First of all I'd like to say this is my first post on SO, which has been of great help for years to me, so thank you all!
Now onto my question:
- I have a string of characters containing unicode text, html tags and bbcode tags (which is obviously extracted from a forum).
Sample:
This is my sample text.
It may contain <a href="http://www.somesite.org/test.htm">HTML tags</a>,
[b]BBCode[b],
or even <a href="http://www.someothersite.com/">[b][u]both[/u] intricated[/b]</a>!
- I have also a list of keywords which may appear in the text described above, and for each of these words I have an associated URL.
Sample:
kw = {'sample': 'http://www.sample.fr', 'BBCode': 'http://www.bbcode.sp'}
As you can see I'm currently using Python because I'm used to the language, but I can be flexible.
My goal is to detect which word(s) in my keyword list is present in the sample text, and to "decorate" the matching word(s) with a link (preferably in bbcode) to the corresponding URL, without altering the rest of the string (just like for Wikis).
Taking further the examples above I'd like to retrieve:
This is my [url=http://www.sample.fr]sample[/url] text.

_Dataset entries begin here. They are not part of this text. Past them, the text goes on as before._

(** C5.  The demonstration: logical size 7, integer addition, identity 0,
    [Assign(3, 7)], [Assign(4, 1)]; then [RangeSum(2,7)] is 8,
    [RangeSum(0,3)] is 7, [RangeSum(4,5)] is 1 and [RangeSum(5,5)] is 0,
    in [src/c/segtree.c], [src/segtree.cpp] and
    [src/cpp/generic_segtree.cpp] alike. *)
Theorem main_scenario (fuel : nat) :
  (4 <= fuel)%nat ->
  (C.main_query fuel 2 7 = Ok 8 /\ C.main_query fuel 0 3 = Ok 7 /\
   C.main_query fuel 4 5 = Ok 1 /\ C.main_query fuel 5 5 = Ok 0) /\
  (Cpp.main_query fuel 2 7 = Ok 8 /\ Cpp.main_query fuel 0 3 = Ok 7 /\
   Cpp.main_query fuel 4 5 = Ok 1 /\ Cpp.main_query fuel 5 5 = Ok 0) /\
  (Generic.main_query fuel 2 7 = Ok 8 /\ Generic.main_query fuel 0 3 = Ok 7 /\
   Generic.main_query fuel 4 5 = Ok 1 /\ Generic.main_query fuel 5 5 = Ok 0).
Proof.
  intros H. do 4 (destruct fuel as [|fuel]; [lia|]).
  vm_compute. repeat split.
Qed.

Lemma main_scenario_witness :
  (C.main_query 64 2 7 = Ok 8 /\ C.main_query 64 0 3 = Ok 7 /\
   C.main_query 64 4 5 = Ok 1 /\ C.main_query 64 5 5 = Ok 0) /\
  (Cpp.main_query 64 2 7 = Ok 8 /\ Cpp.main_query 64 0 3 = Ok 7 /\
   Cpp.main_query 64 4 5 = Ok 1 /\ Cpp.main_query 64 5 5 = Ok 0) /\
  (Generic.main_query 64 2 7 = Ok 8 /\ Generic.main_query 64 0 3 = Ok 7 /\
   Generic.main_query 64 4 5 = Ok 1 /\ Generic.main_query 64 5 5 = Ok 0).
Proof. apply (main_scenario 64). lia. Defined.

(** C6.  Whenever construction returns a tree, its capacity [N] is
    [SuperCeiling(size)], its array has the [2*N] slots the program
    computes, every slot holds the identity, and the identity is the fixed
    element [zero] (the literal 0 of the source).  For a logical size
    whose [2*N] slots can be allocated construction does return a tree,
    and [2*N] is the exact product. *)
Theorem construction_state {T : Type} idx index_max max_count (zero : T) :
  index_type idx index_max max_count ->
  forall (fuel : nat) (size : Z),
    (forall s,
       SegTreeInit idx zero max_count fuel size = Ok s ->
       n s = size /\
       SuperCeiling idx fuel size = Ok (N s) /\
       Z.of_nat (length (A s)) = idx (2 * N s) /\
       Forall (fun a => a = identity s) (A s) /\
       identity s = zero) /\
    (fits max_count size -> Z.log2_up size <= Z.of_nat fuel ->
     exists s,
       SegTreeInit idx zero max_count fuel size = Ok s /\
       Z.of_nat (length (A s)) = 2 * N s).
Proof.
  intros [Hsmall Hcount] fuel size. split.
  - intros s H. unfold SegTreeInit in H.
    destruct (SuperCeiling idx fuel size) as [p| |];
      cbn [mbind result_bind] in H; try discriminate.
    destruct (Z.leb_spec 0 (idx (2 * p))) as [Hpos|];
      cbn [andb] in H; [|discriminate].
    destruct (idx (2 * p) <=? max_count); [|discriminate].
    injection H as <-. cbn [n N A identity].
    split; [reflexivity|]. split; [reflexivity|].
    split; [rewrite length_replicate; lia|].
    split; [|reflexivity]. apply Forall_replicate. reflexivity.
  - intros Hfits Hfuel.
    pose proof (log2_up_ge size) as Hge.
    pose proof (Z.log2_up_nonneg size) as Hlog.
    pose proof (Z.pow_pos_nonneg 2 (Z.log2_up size) ltac:(lia) Hlog) as Hpos.
    eexists. split.
    + apply (SegTreeInit_fits idx index_max Hsmall zero max_count Hcount);
        assumption.
    + simpl. rewrite length_replicate. lia.
Qed.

It may contain <a href="http://www.somesite.org/test.htm">HTML tags</a>,
[b][url=http://www.bbcode.sp]BBCode[/url][b],
or even <a href="http://www.someothersite.com/">[b][u]both[/u] intricated[/b]</a>!
The main problem here is that sometimes, one of the keywords in my list appears inside a tag, which I do not want to "decorate" with a link for obvious reasons.
In other words, the text I'd like to replace can be located only outside the anchor tags:
**HERE** <not here>[not here] **HERE** [/not here]</not here> **HERE**
Also, I've already tried using BeautifulSoup (along with PostMarkup to convert BBCode to HTML before parsing with BeautifulSoup) but it doesn't allow me to keep the initial string...
Remark: "real" text actually can never be placed between brackets (angle nor squared) due to the general usage of my forum, so this simplifies the problem quite a bit.
I'm sorry for my very long question, I hope everything is clear!
Any help appreciated, thanks to everyone by advance!
Update: Casimir's solution in Python (see below) works just great. Thank you Casimir et Hippolyte!
[b]'s should be eligible for replacement? Is that the rule?[b]? Or... can it just be generalised to not inside an anchor tag?